(* ===== verification/Bytes.v ===== *)
(** * Bytes: integers, hex digits, UTF-8

    [to_le_bytes], [from_le_bytes] and their big-endian forms, the check made by
    [std::str::from_utf8] and the replacement made by [String::from_utf8_lossy]. *)

From S2P Require Import Prelude.

(** ** Integers *)

Fixpoint le_encode (n : nat) (v : Z) : bytes :=
  match n with
  | O => []
  | S n' => v `mod` 256 :: le_encode n' (v `div` 256)
  end.

Fixpoint le_decode (l : bytes) : Z :=
  match l with
  | [] => 0
  | b :: l' => b + 256 * le_decode l'
  end.

Definition be_encode (n : nat) (v : Z) : bytes := reverse (le_encode n v).
Definition be_decode (l : bytes) : Z := le_decode (reverse l).

Lemma le_encode_length n v : length (le_encode n v) = n.
Proof. revert v. induction n; intros v; simpl; [done | by rewrite IHn]. Qed.

Lemma le_encode_range n v : Forall u8_range (le_encode n v).
Proof.
  revert v. induction n as [|n IH]; intros v; simpl; constructor; [| done].
  unfold u8_range, U8_MAX. pose proof (Z.mod_pos_bound v 256). lia.
Qed.

Lemma le_decode_encode n v : 0 ≤ v < 256 ^ Z.of_nat n → le_decode (le_encode n v) = v.
Proof.
  revert v. induction n as [|n IH]; intros v Hv; simpl.
  - simpl in Hv. lia.
  - rewrite IH; [pose proof (Z.div_mod v 256); lia |]. rewrite Nat2Z.inj_succ, Z.pow_succ_r in Hv by lia. split.
    + apply Z.div_pos; lia.
    + apply Z.div_lt_upper_bound; lia.
Qed.

Lemma le_encode_decode l : Forall u8_range l → le_encode (length l) (le_decode l) = l.
Proof.
  induction 1 as [|b l Hb _ IH]; simpl; [done |]. unfold u8_range, U8_MAX in Hb.
  replace ((b + 256 * le_decode l) `mod` 256) with b.
  2:{ rewrite Z.mul_comm, Z.mod_add, Z.mod_small; lia. }
  replace ((b + 256 * le_decode l) `div` 256) with (le_decode l); [by rewrite IH |].
  rewrite Z.mul_comm, Z.div_add, Z.div_small; lia.
Qed.

Lemma le_decode_bound l : Forall u8_range l → 0 ≤ le_decode l < 256 ^ Z.of_nat (length l).
Proof.
  induction 1 as [|b l Hb _ IH]; simpl; [lia |]. unfold u8_range, U8_MAX in Hb.
  rewrite Nat2Z.inj_succ, Z.pow_succ_r by lia. lia.
Qed.

Lemma be_encode_length n v : length (be_encode n v) = n.
Proof. unfold be_encode. by rewrite length_reverse, le_encode_length. Qed.

Lemma be_decode_encode n v : 0 ≤ v < 256 ^ Z.of_nat n → be_decode (be_encode n v) = v.
Proof. unfold be_decode, be_encode. rewrite reverse_involutive. apply le_decode_encode. Qed.

Lemma be_decode_bound l : Forall u8_range l → 0 ≤ be_decode l < 256 ^ Z.of_nat (length l).
Proof. intros Hl. rewrite <- (length_reverse l). apply le_decode_bound. by apply Forall_reverse. Qed.
Lemma be_encode_decode l : Forall u8_range l → be_encode (length l) (be_decode l) = l.
Proof.
  intros Hl. unfold be_encode, be_decode. rewrite <- (length_reverse l), le_encode_decode by by apply Forall_reverse.
  apply reverse_involutive.
Qed.
Lemma be_encode_range n v : Forall u8_range (be_encode n v).
Proof. apply Forall_reverse, le_encode_range. Qed.

(** ** UTF-8 *)

Definition in_range (lo hi b : Z) : bool := (lo <=? b) && (b <=? hi).

Definition hex_digit (n : Z) : Z := if n <? 10 then 48 + n else 87 + n.

Definition hex_value (b : Z) : option Z :=
  if in_range 48 57 b then Some (b - 48)
  else if in_range 97 102 b then Some (b - 87)
  else if in_range 65 70 b then Some (b - 55)
  else None.

(** The well-formed sequences of the Unicode standard, table 3-7. *)
Fixpoint is_utf8 (l : bytes) : bool :=
  match l with
  | [] => true
  | a :: r =>
      if in_range 0 127 a then is_utf8 r
      else match r with
      | b :: r2 =>
          if in_range 194 223 a && in_range 128 191 b then is_utf8 r2
          else match r2 with
          | c :: r3 =>
              if in_range 128 191 c
                 && ((a =? 224) && in_range 160 191 b
                     || in_range 225 236 a && in_range 128 191 b
                     || (a =? 237) && in_range 128 159 b
                     || in_range 238 239 a && in_range 128 191 b)
              then is_utf8 r3
              else match r3 with
              | d :: r4 =>
                  if in_range 128 191 c && in_range 128 191 d
                     && ((a =? 240) && in_range 144 191 b
                         || in_range 241 243 a && in_range 128 191 b
                         || (a =? 244) && in_range 128 143 b)
                  then is_utf8 r4 else false
              | [] => false
              end
          | [] => false
          end
      | [] => false
      end
  end.

(** ** Replacing what is not UTF-8 *)

Definition is_cont (o : option Z) : bool := match o with Some b => in_range 128 191 b | None => false end.

(** A first byte of three or four with the second bytes allowed after it. *)
Definition lead3 (a : Z) (o : option Z) : bool :=
  match o with
  | Some b => (a =? 224) && in_range 160 191 b || in_range 225 236 a && in_range 128 191 b
              || (a =? 237) && in_range 128 159 b || in_range 238 239 a && in_range 128 191 b
  | None => false
  end.
Definition lead4 (a : Z) (o : option Z) : bool :=
  match o with
  | Some b => (a =? 240) && in_range 144 191 b || in_range 241 243 a && in_range 128 191 b
              || (a =? 244) && in_range 128 143 b
  | None => false
  end.

(** The length of the sequence at the front, and whether it is well formed: a part of a
    well-formed sequence that breaks off counts as one. *)
Definition utf8_head (l : bytes) : nat * bool :=
  match l with
  | [] => (0%nat, true)
  | a :: r =>
      if in_range 0 127 a then (1%nat, true)
      else if in_range 194 223 a then if is_cont (r !! 0%nat) then (2%nat, true) else (1%nat, false)
      else if lead3 a (r !! 0%nat) then if is_cont (r !! 1%nat) then (3%nat, true) else (2%nat, false)
      else if lead4 a (r !! 0%nat) then
        if is_cont (r !! 1%nat) then if is_cont (r !! 2%nat) then (4%nat, true) else (3%nat, false)
        else (2%nat, false)
      else (1%nat, false)
  end.

Definition REPLACEMENT : bytes := [239; 191; 189].

Fixpoint lossy (fuel : nat) (l : bytes) : bytes :=
  match fuel, l with
  | O, _ | _, [] => []
  | S fuel', _ =>
      let '(n, valid) := utf8_head l in
      (if valid then take n l else REPLACEMENT) ++ lossy fuel' (drop n l)
  end.

Definition from_utf8_lossy (l : bytes) : bytes := lossy (length l) l.

(** A well-formed string is a sequence of characters. *)
Definition is_utf8_char (c : bytes) : Prop := c ≠ [] ∧ ∀ r, utf8_head (c ++ r) = (length c, true) ∧ is_utf8 (c ++ r) = is_utf8 r.

Lemma lead3_range a o : lead3 a o = true → in_range 194 223 a = false.
Proof. unfold lead3, in_range. destruct o; [lia | done]. Qed.

Lemma lead4_range a o : lead4 a o = true → in_range 194 223 a = false ∧ lead3 a o = false.
Proof. unfold lead4, lead3, in_range. destruct o; [lia | done]. Qed.

Lemma is_utf8_split l : is_utf8 l = true → l = [] ∨ ∃ c r, l = c ++ r ∧ is_utf8_char c ∧ is_utf8 r = true.
Proof.
  destruct l as [|a r]; [by left |]. intros H. right. cbn [is_utf8] in H.
  destruct (in_range 0 127 a) eqn:Ha.
  { exists [a], r. split_and!; [done | split; [done |] | done]. intros k. simpl. by rewrite Ha. }
  destruct r as [|b r]; [done |]. destruct (in_range 194 223 a && in_range 128 191 b) eqn:Hab.
  { exists [a; b], r. split_and!; [done | split; [done |] | done]. intros k. simpl. rewrite Ha, Hab.
    apply andb_true_iff in Hab as [-> ->]. done. }
  destruct r as [|c r]; [done |]. fold (lead3 a (Some b)) (lead4 a (Some b)) in H.
  destruct (in_range 128 191 c && lead3 a (Some b)) eqn:Hc.
  { exists [a; b; c], r. split_and!; [done | split; [done |] | done]. intros k. simpl.
    fold (lead3 a (Some b)). rewrite Ha, Hab, Hc. apply andb_true_iff in Hc as [-> Hl].
    by rewrite (lead3_range _ _ Hl), Hl. }
  destruct r as [|d r]; [done |]. destruct (_ && lead4 a (Some b)) eqn:Hd; [| done].
  exists [a; b; c; d], r. split_and!; [done | split; [done |] | done]. intros k. simpl.
  fold (lead3 a (Some b)) (lead4 a (Some b)). rewrite Ha, Hab, Hc, Hd.
  apply andb_true_iff in Hd as [[-> ->]%andb_true_iff Hl]. destruct (lead4_range _ _ Hl) as [-> ->]. by rewrite Hl.
Qed.

Lemma is_utf8_ind (P : bytes → Prop) :
  P [] → (∀ c r, is_utf8_char c → is_utf8 r = true → P r → P (c ++ r)) → ∀ l, is_utf8 l = true → P l.
Proof.
  intros Hn Hc l. induction l as [l IH] using (well_founded_induction (well_founded_ltof _ length)). unfold ltof in IH.
  intros [-> | (c & r & -> & Hch & Hr)]%is_utf8_split; [done |]. apply Hc; [done | done |]. apply IH; [| done].
  rewrite length_app. destruct c; [by destruct Hch | simpl; lia].
Qed.

Lemma is_utf8_app l l' : is_utf8 l = true → is_utf8 l' = true → is_utf8 (l ++ l') = true.
Proof.
  intros Hl Hl'. revert l Hl. apply is_utf8_ind; [done |]. intros c r [_ Hc] _ IH. by rewrite <- app_assoc, (proj2 (Hc _)).
Qed.

Lemma is_utf8_ascii l : Forall (λ b, 0 ≤ b ≤ 127) l → is_utf8 l = true.
Proof. induction 1 as [|b l Hb _ IH]; [done |]. simpl. unfold in_range. replace (_ && _) with true by lia. done. Qed.

Lemma from_utf8_lossy_valid l : is_utf8 l = true → from_utf8_lossy l = l.
Proof.
  intros Hl. unfold from_utf8_lossy. enough (∀ n, (length l ≤ n)%nat → lossy n l = l) by auto.
  revert l Hl. apply (is_utf8_ind (λ l, ∀ n, (length l ≤ n)%nat → lossy n l = l)); [by intros [] |]. intros c r [Hne Hc] _ IH n Hn.
  destruct n as [|n]; [destruct c; [done | simpl in Hn; lia] |]. cbn [lossy].
  destruct (c ++ r) as [|x y] eqn:Hx; [by apply app_nil in Hx as [-> _] |]. rewrite <- Hx in *.
  rewrite (proj1 (Hc r)), take_app_length, drop_app_length, IH; [done |].
  rewrite length_app in Hn. destruct c; [done | simpl in Hn; lia].
Qed.

Lemma hex_value_digit n : 0 ≤ n < 16 → hex_value (hex_digit n) = Some n.
Proof. intros Hn. unfold hex_digit, hex_value, in_range. repeat case_match; reflect_bool; try lia; f_equal; lia. Qed.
════════════════════
What the task requires: Print again the lines of the entries above that fall between the line holding "well-formed sequence that" and the line holding "Definition is_utf8_char (c", inclusive, exactly as they stand.

Response area:
    well-formed sequence that breaks off counts as one. *)
Definition utf8_head (l : bytes) : nat * bool :=
  match l with
  | [] => (0%nat, true)
  | a :: r =>
      if in_range 0 127 a then (1%nat, true)
      else if in_range 194 223 a then if is_cont (r !! 0%nat) then (2%nat, true) else (1%nat, false)
      else if lead3 a (r !! 0%nat) then if is_cont (r !! 1%nat) then (3%nat, true) else (2%nat, false)
      else if lead4 a (r !! 0%nat) then
        if is_cont (r !! 1%nat) then if is_cont (r !! 2%nat) then (4%nat, true) else (3%nat, false)
        else (2%nat, false)
      else (1%nat, false)
  end.

Definition REPLACEMENT : bytes := [239; 191; 189].

Fixpoint lossy (fuel : nat) (l : bytes) : bytes :=
  match fuel, l with
  | O, _ | _, [] => []
  | S fuel', _ =>
      let '(n, valid) := utf8_head l in
      (if valid then take n l else REPLACEMENT) ++ lossy fuel' (drop n l)
  end.

Definition from_utf8_lossy (l : bytes) : bytes := lossy (length l) l.

(** A well-formed string is a sequence of characters. *)
Definition is_utf8_char (c : bytes) : Prop := c ≠ [] ∧ ∀ r, utf8_head (c ++ r) = (length c, true) ∧ is_utf8 (c ++ r) = is_utf8 r.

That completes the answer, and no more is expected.